Interrogation of Commander Mochitsura Hashimoto, former commanding officer of the Japanese submarine I-58 regarding the sinking of USS Indianapolis (CA-35) as well as Japanese Navy tactics and technology

Painting of USS Indianapolis (CA-35)

Adapted from: Commander Mochitsura Hashimoto interrogation in box 13 of Submarine/Undersea Warfare Division, Series III, Archives Branch, Naval History and Heritage Command.

Interrogator: J.H. Alberti
Interpreter: R.J. Fox

Hashimoto stated that submarines were always considered as secondary targets, to be attacked only if nothing more important were available. He had heard of other U-boat commanders attacking submarines, although he never practiced such tactics. Hashimoto cited two cases in which U.S. submarines were sunk by Jap [Japanese] submarines. One was sunk in early 1942 between Hawaii and San Francisco [pencilled note: "didn't have any there"] [no allied submarine confirmed sunk in this area.] by the I-26 or I-27 and the other was sunk in 1943 in the Solomons area by the I-176. [Confirmed as USS Corvina sunk on 16 November 1943 south of Truk by I-176.] In addition, a British or Dutch submarine was sunk by a Jap sub near Singapore in early 1942 by the I-165 or I-166. [No allied submarine confirmed as sunk in early 1942 in this area.]
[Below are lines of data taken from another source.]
Lemma upload_succeeds_without_drive_witness :
  ∃ body site',
    upload_image example_makedirs example_write_file example_drive_upload
      example_secure_filename example_path_join example_commit "uploads"
      example_user example_request "c0ffee" 2000 2001 example_site
    = (Reply201 body, site') ∧
    uploads site' = uploads example_site ++ [upload_body_upload body] ∧
    google_drive_id (upload_body_upload body) = None.
Proof.
  destruct (upload_succeeds_without_drive example_makedirs example_write_file
              example_drive_upload example_secure_filename example_path_join
              example_commit "uploads" example_user example_request "c0ffee"
              2000 2001 example_site)
    as (body & site' & Hrun & Hrows & _ & Hdrive); try done.
  { eexists. split_and!; [reflexivity|done|by vm_compute| |by vm_compute].
    simpl. rewrite !elem_of_cons. auto. }
  exists body, site'. split; [exact Hrun|]. split; [exact Hrows|].
  apply Hdrive. intros r fs d drive_file. done.
Defined.

Lemma elem_of_delete_other {A : Type} (l : list A) i x target :
  l !! i = Some target → x ∈ l → x ≠ target → x ∈ delete i l.
Proof.
  revert i. induction l as [|y l IH]; intros [|i] Hi Hin Hne; simpl in *;
    try done.
  - injection Hi as ->. apply elem_of_cons in Hin as [?|?]; done.
  - apply elem_of_cons in Hin as [->|Hin]; [left|right]. by eapply IH.
Qed.

Lemma elem_of_delete_original {A : Type} (l : list A) i x :
  x ∈ delete i l → x ∈ l.
Proof.
  revert i. induction l as [|y l IH]; intros [|i] Hin; simpl in *; try done.
  - by right.
  - apply elem_of_cons in Hin as [->|Hin]; [left|right]. by eapply IH.
Qed.

(** X17.  [delete_upload]: a user deletes only an upload of their own.  The
    rows that are not the upload with this id of this user stay in the
    table, and no row is added.  Without such an upload the answer is 404
    and nothing at all changes, so the id of somebody else's upload deletes
    nothing.  With one, the answer is 200 and the row is gone when the
    commit returns, whatever Drive and the file system did with the file;
    and 500 with the table unchanged when the commit raises. *)
Theorem delete_touches_only_own_upload {FS Drive : Type}
    (path_exists : string → FS → result bool)
    (remove_file : string → FS → FS * option Exception)
    (drive_delete_file : string → Drive → Drive * result bool)
    (commit_fault : list Upload → option Exception)
    (current_user upload_id : Z) (site : Site FS Drive) :
  ∃ reply site',
    delete_upload path_exists remove_file drive_delete_file commit_fault
      current_user upload_id site
    = (reply, site') ∧
    (∀ u, u ∈ uploads site → ¬ targeted current_user upload_id u →
          u ∈ uploads site') ∧
    (∀ u, u ∈ uploads site' → u ∈ uploads site) ∧
    match reply with
    | Reply404 _ =>
        site' = site ∧
        ∀ u, u ∈ uploads site → ¬ targeted current_user upload_id u
    | Reply200 _ =>
        ∃ i u,
          uploads site !! i = Some u ∧ targeted current_user upload_id u ∧
          commit_fault (delete i (uploads site)) = None ∧
          uploads site' = delete i (uploads site)
    | Reply500 _ =>
        uploads site' = uploads site ∧
        ∃ i u,
          uploads site !! i = Some u ∧ targeted current_user upload_id u ∧
          commit_fault (delete i (uploads site)) ≠ None
    | _ => False
    end.
Proof.
  destruct (list_find (targeted current_user upload_id) (uploads site))
    as [[i upload]|] eqn:Hfind.
  - destruct (delete_upload_found commit_fault path_exists remove_file
                drive_delete_file current_user upload_id site i upload Hfind)
      as (disk' & drive' & ->).
    apply list_find_Some in Hfind as (Hi & Htarget & _).
    destruct (commit_fault (delete i (uploads site))) as [e|] eqn:Hcommit.
    + eexists _, _. split; [done|]. simpl. split_and!; try done.
      exists i, upload. split_and!; try done. by rewrite Hcommit.
    + eexists _, _. split; [done|]. simpl. split_and!.
      * intros u Hin Hno. eapply elem_of_delete_other; [done..|].
        by intros ->.
      * intros u. apply elem_of_delete_original.
      * by exists i, upload.
  - rewrite (delete_upload_missing commit_fault path_exists remove_file
               drive_delete_file current_user upload_id site Hfind).
    eexists _, _. split; [done|].
    apply list_find_None in Hfind. rewrite Forall_forall in Hfind.
    split_and!; try done.
Qed.
(** The next hop when the method is kept: the descriptor, if the
    constructor returns one, has the method and the body of the request;
    and the constructor does return one when the request respects the
    invariant of descriptors. *)
Lemma next_hop_kept next_url status request :
  String_toUpperCase (Request.method request) = Request.method request ->
  JS.truthy (Request.method request) = true ->
  rewrites_to_GET status (Request.method request) = false ->
  (forall next,
     next_hop next_url (redirected status request) = inr next ->
     Request.method next = Request.method request
     /\ Request.body next = Request.body request)
  /\ (body_allowed request ->
      exists next, next_hop next_url (redirected status request) = inr next).
Proof.
  intros Hup Hne Hr.
  assert (Hm : Request.method (redirected status request)
               = Request.method request).
  { unfold redirected. simpl. now rewrite Hr. }
  assert (Hb : Request.body (redirected status request)
               = Request.body request).
  { unfold redirected. simpl. now rewrite Hr. }
  assert (Hreq : requested_method (InString next_url)
                   (Request.as_init (redirected status request))
                 = Request.method request).
  { rewrite requested_method_next_hop; rewrite Hm; [reflexivity | exact Hne]. }
  split.
  - intros next Hnext.
    destruct (Request_constructor_fields _ _ _ Hnext) as (Hmeth & Hbody & _).
    rewrite Hmeth, Hbody, Hreq, Hup. split; [reflexivity|].
    change (Init.body (Request.as_init (redirected status request)))
      with (Request.body (redirected status request)).
    rewrite Hb. now destruct (Request.body request).
  - intros Hinv. unfold next_hop.
    destruct (Request_constructor (InString next_url)
                (Request.as_init (redirected status request)))
      as [e | next] eqn:Hnext; [|eauto].
    exfalso.
    assert (Hthrows : exists e, Request_constructor (InString next_url)
                        (Request.as_init (redirected status request)) = inl e)
      by eauto.
    apply Request_constructor_throws in Hthrows.
    destruct Hthrows as [[Hbody | Hinh] Hmeth]; [|discriminate].
    rewrite Hreq in Hmeth.
    change (Init.body (Request.as_init (redirected status request)))
      with (Request.body (redirected status request)) in Hbody.
    rewrite Hb in Hbody.
    assert (Hgh : is_GET_or_HEAD (Request.method request) = true).
    { unfold is_GET_or_HEAD. destruct Hmeth as [-> | ->]; reflexivity. }
    rewrite (Hinv Hgh) in Hbody. now destruct Hbody.
Qed.
(** * A shallow embedding of the YouTube helper backend ([main.py])

    The development follows the layout of the source: Python values, the
    builtins the code calls, the process state (cache, credential global,
    environment), the TTL cache, the credential gate, the five upstream
    operations and the four public endpoints. The vocabulary of the
    statements and the scenarios they are tried on come next, then the
    properties, component by component.

    Modelling conventions.
    - Python values that flow through the cache and the JSON bodies are
      terms of [PyVal]; JSON numbers are integers (no floats).
    - Text is [string]; every character is one [ascii]. The case mapping
      of [str.lower] is the interpreter's: like [int] and [str] it is a
      parameter of the model, so the results hold for every handle.
    - [time.time()] is read from an oracle; a reading is a rational
      number of seconds, and its arithmetic is exact.
    - [requests.get] is an oracle too: it answers with a response or fails
      with a transport exception.
    - An uncaught Python exception ends the call; the state changes made
      before it stay. *)

From Stdlib Require Import ZArith QArith Lqa String Ascii List Lia Permutation Sorted.
From stdpp Require Import gmap strings pretty.

Open Scope string_scope.
Open Scope list_scope.
Open Scope Z_scope.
The general policy of the Imperial Japanese Navy regarding submarines was to make use of these craft as offensive weapons. However, this was impossible due to unwise orders which exposed subs to excessive risks, thereby resulting in heavy losses. Hashimoto criticized severely the submarine policy upheld by the Japanese Navy.
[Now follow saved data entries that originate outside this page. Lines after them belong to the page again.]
(** The calls before [torch.randn] are no part of the flow; they only move
    the state of the libraries. *)
Lemma flows_lib_call a sigma c {X} (k : unit -> M X) w :
  flows a sigma (trace_of (k tt (snd (do_call L c w)))) ->
  flows a sigma (trace_of (bind (lib_call L c) k w)).
Proof.
  unfold bind, lib_call, trace_of.
  destruct (do_call L c w) as [[|] w1]; cbn [snd fst].
  - destruct (k tt w1) as [[r w2] t2]. cbn. auto.
  - intros _. exact Logic.I.
Qed.

(** From the noise on, the trace is [chained]. *)
Lemma flows_randn a sigma shape d dev {X} (k : tensor -> M X) w :
  (forall noise,
     exists te,
       chained a te (tensor_scale A sigma noise) 0 None
         (trace_of (k noise (snd (randn L shape d dev w))))) ->
  flows a sigma (trace_of (bind (torch_randn L shape d dev) k w)).
Proof.
  intros H. unfold bind, torch_randn, trace_of.
  destruct (forallb (fun n => 0 <=? n) shape); [|exact Logic.I].
  specialize (H (mkTensor Pt d shape
                   (match fst (randn L shape d dev w) with
                    | Some x => x
                    | None => []
                    end))).
  destruct (randn L shape d dev w) as [[x|] w1]; cbn [snd fst option_map
    of_option] in *; [|exact Logic.I].
  destruct (k (mkTensor Pt d shape x) w1) as [[r w2] t2].
  cbn in *. exact H.
Qed.

(** Reading [scheduler.init_noise_sigma] leaves no entry and no change. *)
Lemma trace_read_init_noise_sigma {X} (k : scalar -> M X) w :
  trace_of (bind (read_init_noise_sigma L) k w)
  = trace_of (k (init_noise_sigma L w) w).
Proof.
  unfold bind, read_init_noise_sigma, trace_of.
  destruct (k (init_noise_sigma L w) w) as [[r w2] t2]. reflexivity.
Qed.

(** X16. In a run of [run_pipeline] on the three sessions of [main], the
    latents start as the noise of [torch.randn] times
    [scheduler.init_noise_sigma], as the scheduler has it right after
    [torch.randn]; iteration [i] of the loop calls
    [scale_model_input] on [torch.cat([latents] * 2)] with index [i], feeds
    the UNet session the scaled input, the [i]-th timestep and the text
    embeddings, which are the same tensor in every iteration, and hands
    [scheduler.step] the latents, [i] and the [i]-th timestep; what [step]
    returns is the latents of the next iteration, and after the last one the
    VAE session is fed the latents times [1. / 0.18215] as a float32 array
    under ['latent']. *)
Theorem latents_flow (a : Args) (w : World) :
  clip_sess a = Some clip_session ->
  unet_sess a = Some unet_session ->
  vae_sess a = Some vae_session ->
  flows a (init_noise_sigma L (state_at_noise a w))
    (trace_of (run_pipeline A L a w)).
Proof.
  intros Hc Hu Hv. unfold run_pipeline, state_at_noise. rewrite Hv.
  cbv zeta.
  apply flows_lib_call. apply flows_lib_call. apply flows_lib_call.
  apply flows_randn. intros noise.
  rewrite trace_read_init_noise_sigma.
  match goal with
  | |- context [init_noise_sigma L ?w4] =>
      generalize (init_noise_sigma L w4); intros sigma;
      generalize w4; intros w'
  end.
  match goal with
  | |- exists te, chained ?a' te ?lat 0%nat None (trace_of (?m ?w0)) =>
      cut (spec m (fun _ t => exists te, chained a' te lat 0%nat None t));
      [ intros Hs; exact (Hs w0) | ]
  end.
  repeat lazymatch goal with
         | |- spec (bind (encode_prompts _ _ _) _) _ =>
             apply spec_bind; eapply spec_conseq;
             [ apply (@encode_prompts_neutral a Hc) | intros [?|?] ? ? ]
         | |- spec (bind (for_each _ (enumerate ?items) ?lat) _) _ =>
             apply spec_bind; eapply spec_conseq;
             [ unfold enumerate;
               apply (@denoise_loop_chained a _ Hu items 0%nat lat);
               intros ? ? Hj; exact Hj
             | intros [?|?] ? [? ?] ]
         | |- spec (if negb ?b then _ else _) _ =>
             destruct b; cbn [negb]; unfold report
         | |- spec _ _ => spec_step
         | |- match ?r with Ok _ => _ | Raise _ => _ end => spec_step
         end.
  all: flow_leaf.
  Unshelve.
  all: first [ exact (zero A) | exact (mkTensor Np Float32 [] []) ].
Qed.

(** ** What the CLIP session is fed *)

Local Abbreviation adjacent := (@adjacent scalar time).
Local Abbreviation clip_fed := (@clip_fed scalar time A).

Section Adjacent.

Variable P : option event -> event -> Prop.
Hypothesis P_weaken : forall p e, P None e -> P p e.

Lemma adjacent_weaken p t : adjacent P None t -> adjacent P p t.
Proof.
  destruct t as [|e t]; simpl; [auto|]. intros [H1 H2]. auto.
Qed.

Lemma adjacent_app p a b :
  adjacent P p a -> adjacent P None b -> adjacent P p (a ++ b).
Proof.
  revert p. induction a as [|e a IH]; intros p Ha Hb; simpl in *.
  - apply adjacent_weaken, Hb.
  - destruct Ha as [H1 H2]. split; [exact H1 | apply IH; assumption].
Qed.

Lemma adjacent_Closed : Closed (adjacent P None).
Proof. split; [exact Logic.I | intros a b; apply adjacent_app]. Qed.

Lemma adjacent_inv p pre e post :
  adjacent P p (pre ++ e :: post) ->
  P (match rev pre with x :: _ => Some x | [] => p end) e.
Proof.
  revert p. induction pre as [|x pre IH]; intros p H; simpl in *.
  - apply H.
  - destruct H as [_ H]. apply IH in H.
    destruct (rev pre) as [|y l] eqn:E; simpl; exact H.
Qed.

End Adjacent.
Questions Submitted by Operational Research Group:

I. Organization and Tactical Employment of Jap Sub Force.
[Question] What were the main objectives of the Jap Sub Force? Were they used exclusively on scouting and supply missions or were they employed primarily to attack U.S. Task Forces? Were any patrols made with the object of sinking U.S. Subs?
[Answer] At one time half of the Jap fleet was used for supply purposes, the balance being used for offensive action. The policy of the Japanese Navy was to attack escorts (Task Forces) primarily, merchant vessels being considered very secondary. In one instance two submarines (Jap) were sent out specifically to sink subs, but the efforts were fruitless and the practice discontinued.

II. [Question] What working arrangements were there between Jap Subs and anti-submarine forces? What recognition methods were used to prevent Jap subs from being sunk by own forces? Were any arrangements specifically made for Jap subs to collaborate with their own A/S forces (e.g. planes) against U.S. subs?
[Answer] Working arrangements were not very thoroughly worked out between Jap Subs and anti-submarine forces, as proven by the case of a Jap sub sunk by a Jap plane. The only protection against their own forces was notification of time, course and area. In spite of usually faulty working arrangements, the sinking of HMS Prince of Wales [British battleship] was the result of a combined air/sub action. The sub spotted the target and called in the planes.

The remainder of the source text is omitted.